While Feb. 13 is not a federal holiday, a deeply meaningful celebration rooted in the Black community exists: Black Love Day. The first Black Love Day was established on Feb. 13, 1993, when Ayo Handy-Kendi, a spiritual community organizer, felt compelled by a higher power to bring her community together, she said in an interview with The New York Times. The first sign came on New Year’s Eve in 1992 after she saw Spike Lee’s film “Malcolm X,” which follows the life of the civil rights leader of the same name, portrayed by Denzel Washington. On the bus ride home, she said, she reflected on the assassination of Malcolm X and heard a voice — “the creator”— speak to her.
How did Black Love Day begin?
A decade prior, Ms. Handy-Kendi founded the African American Holiday Expo in Washington to promote Black businesses and the observance of holidays celebrating Black history, like Kwanzaa. She then created the African American Holiday Association, a nonprofit that encourages the celebration of alternative holidays focused on Black history and the preservation of Black culture, in 1989.
In 1993, “the creator,” Ms. Handy-Kendi told The Times, instructed her to organize the first Black Love Day. She hosted the event, which resembled the expo’s gathering of Black vendors and artisans, at Mayor Sharon Pratt Dixon’s office in the Northwest quadrant of Washington, D.C., drawing from her own experiences and the history of the Black community.
Ms. Handy-Kendi, 72, affectionately known as Mama Ayo, now lives in Capitol Heights, Md. For the last 50 years, she has been practicing and leading breathwork, in which she guides individuals and groups through breathing techniques to help promote mental, physical and spiritual well-being. She is also a community organizer in anti-violence and social justice initiatives.
While she credits the inception of Black Love Day to divine intervention, she acknowledged the day’s connection to Black History Month.
“Black Love Day gives us that chance to bond and reconnect around who we really are as a people,” she said. “Not only to be proud of our accomplishments, but to be unapologetically Black and feel good about that.”
How is it celebrated?
Black Love Day and its rituals are guided by the original five tenets: love for the creator, love for self, love for the Black family, love for the Black community and love for Black people.

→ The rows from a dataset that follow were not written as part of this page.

(* ===== verification/DateText.v ===== *)
(** Dates as strings ([runtime/DateObject.cpp]): the formats of [toISOString],
    [toUTCString], [toDateString] and [toTimeString], and the two parsers behind
    [Date.parse].  Strings are lists of bytes; a pointer into a C string is the
    rest of it, whose end is the terminator. *)
From Stdlib Require Import ZArith Lia Bool String Ascii.
From stdpp Require Import base numbers list option decidable.
From S2P Require Import Prelude Unicode Double IsoCalendar EcmaDate NumberString.

(** * What the code uses of the C library *)
Module CText.
Import CharClass.

(** [strtol] to the base 10: spaces, a sign, digits; no digits, no progress. *)
Fixpoint skip_spaces (s : list Z) : list Z :=
  match s with
  | c :: r => if isspace c then skip_spaces r else s
  | [] => []
  end.
Fixpoint digit_span (s : list Z) : list Z * list Z :=
  match s with
  | c :: r => if is_digit c then let '(ds, rest) := digit_span r in (c :: ds, rest) else ([], s)
  | [] => ([], [])
  end.
Definition LONG_MIN : Z := - 2 ^ 63.
Definition LONG_MAX : Z := 2 ^ 63 - 1.
Definition sign_span (s : list Z) : bool * list Z :=
  match s with
  | c :: r => if c =? 45 then (true, r) else if c =? 43 then (false, r) else (false, s)
  | [] => (false, [])
  end.
Definition strtol (s : list Z) : Z * list Z :=
  let '(negative, digits) := sign_span (skip_spaces s) in
  match digit_span digits with
  | ([], _) => (0, s)
  | (ds, rest) => (Z.max LONG_MIN (Z.min LONG_MAX (if negative : bool then - dec_value ds else dec_value ds)), rest)
  end.

(** [*p], [p - q] and [p[k]]. *)
Definition peek (p : list Z) : Z := match p with c :: _ => c | [] => 0 end.
Definition distance (q p : list Z) : Z := Z.of_nat (length p) - Z.of_nat (length q).
Definition char_at (p : list Z) (k : nat) : result Z :=
  if (k =? length p)%nat then Ok 0 else defined (p !! k).

(** [%0wd] and [%+0wd] of [snprintf]. *)
Definition zero_padded (w : nat) (n : Z) : list Z := repeat 48 (w - length (dec n)) ++ dec n.
Definition format_0d (w : nat) (n : Z) : list Z :=
  if n <? 0 then 45 :: zero_padded (w - 1) (- n) else zero_padded w n.
Definition format_plus_0d (w : nat) (n : Z) : list Z :=
  (if n <? 0 then 45 else 43) :: zero_padded (w - 1) (Z.abs n).
(** The length that it returns is used for the string: what does not fit would
    be read behind the buffer. *)
Definition snprintf (size : nat) (s : list Z) : result (list Z) :=
  if (length s <? size)%nat then Ok s else Undefined.

(** The comparison of a prefix, without case, of [strncasecmp]. *)
Fixpoint has_prefix (name s : list Z) : bool :=
  match name, s with
  | [], _ => true
  | c :: name, x :: s => (tolower c =? tolower x) && has_prefix name s
  | _ :: _, [] => false
  end.
(** [strstr]: the position of the first occurrence. *)
Fixpoint is_prefix (needle s : list Z) : bool :=
  match needle, s with
  | [], _ => true
  | c :: needle, x :: s => (c =? x) && is_prefix needle s
  | _ :: _, [] => false
  end.
Fixpoint strstr (haystack needle : list Z) (position : Z) : option Z :=
  if is_prefix needle haystack then Some position
  else match haystack with [] => None | _ :: r => strstr r needle (position + 1) end.

End CText.

(** * The formats and the parsers *)
Module DateText.
Import CharClass Dates DateObjects CText.

Definition days : list (list Z) :=
  [[83; 117; 110]; [77; 111; 110]; [84; 117; 101]; [87; 101; 100]; [84; 104; 117]; [70; 114; 105]; [83; 97; 116]].
Definition months : list (list Z) :=
  [[74; 97; 110]; [70; 101; 98]; [77; 97; 114]; [65; 112; 114]; [77; 97; 121]; [74; 117; 110];
   [74; 117; 108]; [65; 117; 103]; [83; 101; 112]; [79; 99; 116]; [78; 111; 118]; [68; 101; 99]].
Definition invalidDate : list Z := [73; 110; 118; 97; 108; 105; 100; 32; 68; 97; 116; 101].

Definition known_zones : list (list Z * Z) :=
  [([85; 84], 0); ([71; 77; 84], 0); ([69; 83; 84], -300); ([69; 68; 84], -240); ([67; 83; 84], -360);
   ([67; 68; 84], -300); ([77; 83; 84], -420); ([77; 68; 84], -360); ([80; 83; 84], -480); ([80; 68; 84], -420)].

Definition haystack : list Z := List.concat (map (map tolower) months).
Definition findMonth (monthStr : list Z) : Z :=
  match monthStr with
  | a :: b :: c :: _ =>
      match strstr haystack (map (fun x => Z.lor x 32) [a; b; c]) 0 with
      | Some position => if Z.rem position 3 =? 0 then Z.quot position 3 else -1
      | None => -1
      end
  | _ => -1
  end.

Definition isASCIISpace (c : Z) : bool := (c =? 32) || ((9 <=? c) && (c <=? 13)).

Fixpoint skip_nested (nesting : Z) (s : list Z) : list Z :=
  match s with
  | [] => []
  | ch :: r =>
      if isASCIISpace ch then skip_nested nesting r
      else if ch =? 40 then skip_nested (nesting + 1) r
      else if (ch =? 41) && (0 <? nesting) then skip_nested (nesting - 1) r
      else if nesting =? 0 then s
      else skip_nested nesting r
  end.
Definition skipSpacesAndComments : list Z -> list Z := skip_nested 0.

(** The result, whether it is one, and where the number ends. *)
Definition parseInt (string : list Z) : bool * Z * list Z :=
  let '(longResult, stop) := strtol string in
  if (distance string stop =? 0) || (longResult <=? - 2 ^ 31) || (2 ^ 31 - 1 <=? longResult) then (false, 0, stop)
  else (true, longResult, stop).
Definition parseLong (string : list Z) : bool * Z * list Z :=
  let '(r, stop) := strtol string in
  (negb ((distance string stop =? 0) || (r =? LONG_MIN) || (r =? LONG_MAX)), r, stop).
(** The value of the first three characters only, with the end of all digits. *)
Fixpoint until_nul (s : list Z) : list Z :=
  match s with c :: r => if c =? 0 then [] else c :: until_nul r | [] => [] end.
Definition parseLong_3 (string : list Z) : result (bool * Z * list Z) :=
  let '(_, stop) := strtol string in
  a ← char_at string 0; b ← char_at string 1; c ← char_at string 2;
  let '(r, _) := strtol (until_nul [a; b; c]) in
  Ok (negb ((distance string stop =? 0) || (r =? LONG_MIN) || (r =? LONG_MAX)), r, stop).

(** ** The parser of ISO 8601 *)

(** Two digits: the pattern of every field but the year. *)
Definition two_digits (currentPosition : list Z) : option (Z * list Z) :=
  if negb (isASCIIDigit (peek currentPosition)) then None
  else
    let '(ok, r, post) := parseLong currentPosition in
    if negb ok then None else if negb (distance post currentPosition =? 2) then None else Some (r, post).

Definition parseES5DatePortion (currentPosition : list Z) (month day : Z) : option (list Z * Z * Z * Z) :=
  let minusFirst := peek currentPosition =? 45 in
  let '(ok, year, post) := parseInt currentPosition in
  if negb ok then None
  else if minusFirst && (year =? 0) then None
  else if negb (peek post =? 45) then Some (post, year, month, day)
  else
    '(month, post) ← two_digits (tail post);
    if negb (peek post =? 45) then Some (post, year, month, day)
    else '(day, post) ← two_digits (tail post); Some (post, year, month, day).

(** The offset of a zone: hours and minutes with a colon or without. *)
Definition parse_offset (currentPosition : list Z) : option (Z * Z * list Z) :=
  if negb (isASCIIDigit (peek currentPosition)) then None
  else
    let '(ok, tzHours, post) := parseLong currentPosition in
    if negb ok then None
    else if distance post currentPosition =? 4 then Some (Z.abs (Z.quot tzHours 100), Z.rem tzHours 100, post)
    else if distance post currentPosition =? 2 then
      if negb (peek post =? 58) then None
      else '(tzMinutes, post) ← two_digits (tail post); Some (Z.abs tzHours, tzMinutes, post)
    else None.

(** The seconds and their fraction, in milliseconds. *)
Definition parse_seconds (currentPosition : list Z) : result (option (Z * list Z)) :=
  if negb (peek currentPosition =? 58) then Ok (Some (0, currentPosition))
  else
    match two_digits (tail currentPosition) with
    | None => Ok None
    | Some (intSeconds, post) =>
        let milliSeconds := intSeconds * MsPerSecond in
        if negb (peek post =? 46) then Ok (Some (milliSeconds, post))
        else
          let currentPosition := tail post in
          if negb (isASCIIDigit (peek currentPosition)) then Ok None
          else
            '(ok, fracSeconds, post) ← parseLong_3 currentPosition;
            if negb ok then Ok None
            else
              let numFracDigits := Z.min (distance post currentPosition) 3 in
              milliSeconds ← cast_int64
                (fadd (of_Z milliSeconds) (fmul (of_Z fracSeconds) (of_Z (10 ^ (3 - numFracDigits)))));
              Ok (Some (milliSeconds, post))
    end.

Celebrating Black Love Day is about acknowledging those tenets throughout the day, Ms. Handy-Kendi said, and can involve a ceremony to honor Black love and relationships. “It’s not where you go on Black Love Day, it’s what you do on Black Love Day,” she said. “The Black Love Book” by Ms. Handy-Kendi outlines ways to practice those values, including a reconciliation ritual in which someone chooses to apologize or forgive someone in front of others or in private.
Ms. Handy-Kendi created the ritual in 1994 after the death of her 17-year-old son, Rashid Malik Handy.
“When you lose a loved one, sometimes you think, How do I get revenge? How do I get the people who hurt me?” she said. “And so in one of the Black-love-and-relationships ceremonies, I stood up and I forgave the person that took the life of my son.”
Who can celebrate?
Black Love Day differs from the more mainstream Valentine’s Day, offering instead a day dedicated to prioritizing self-love and forgiveness as a means of spreading love in the Black community. Her hope is to help drive a “shift in consciousness,” she said, in which practicing the tenets can help people be more open to giving and receiving love.
Despite pushback from some people in the Black community, Ms. Handy-Kendi revised the last tenet in 1994 to include that white people should also participate in the holiday by “showing love through action.” White people, she said, “could begin to inspect their own prejudices and begin to make an effort to have real quality conversations with people that didn’t look like them.”
A theme is chosen for Black Love Day each year to honor one of the five tenets. The theme for this year is Black family, a value that resonated with her after she researched mental health struggles among Black youth. On Tuesday, a livestream event will be held at the Harlem Park Theatre in Baltimore. The day will include poetry, drumming performances, breathwork exercises led by Ms. Handy-Kendi and the reconciliation ritual.
Observers of Black Love Day are encouraged to spend 24 hours immersed in “true, divine, authentic, agape, unconditional love,” Ms. Handy-Kendi said, adding that the day provides an opportunity for the Black community and a broader “diaspora of humanity to come together in spite of our differences.”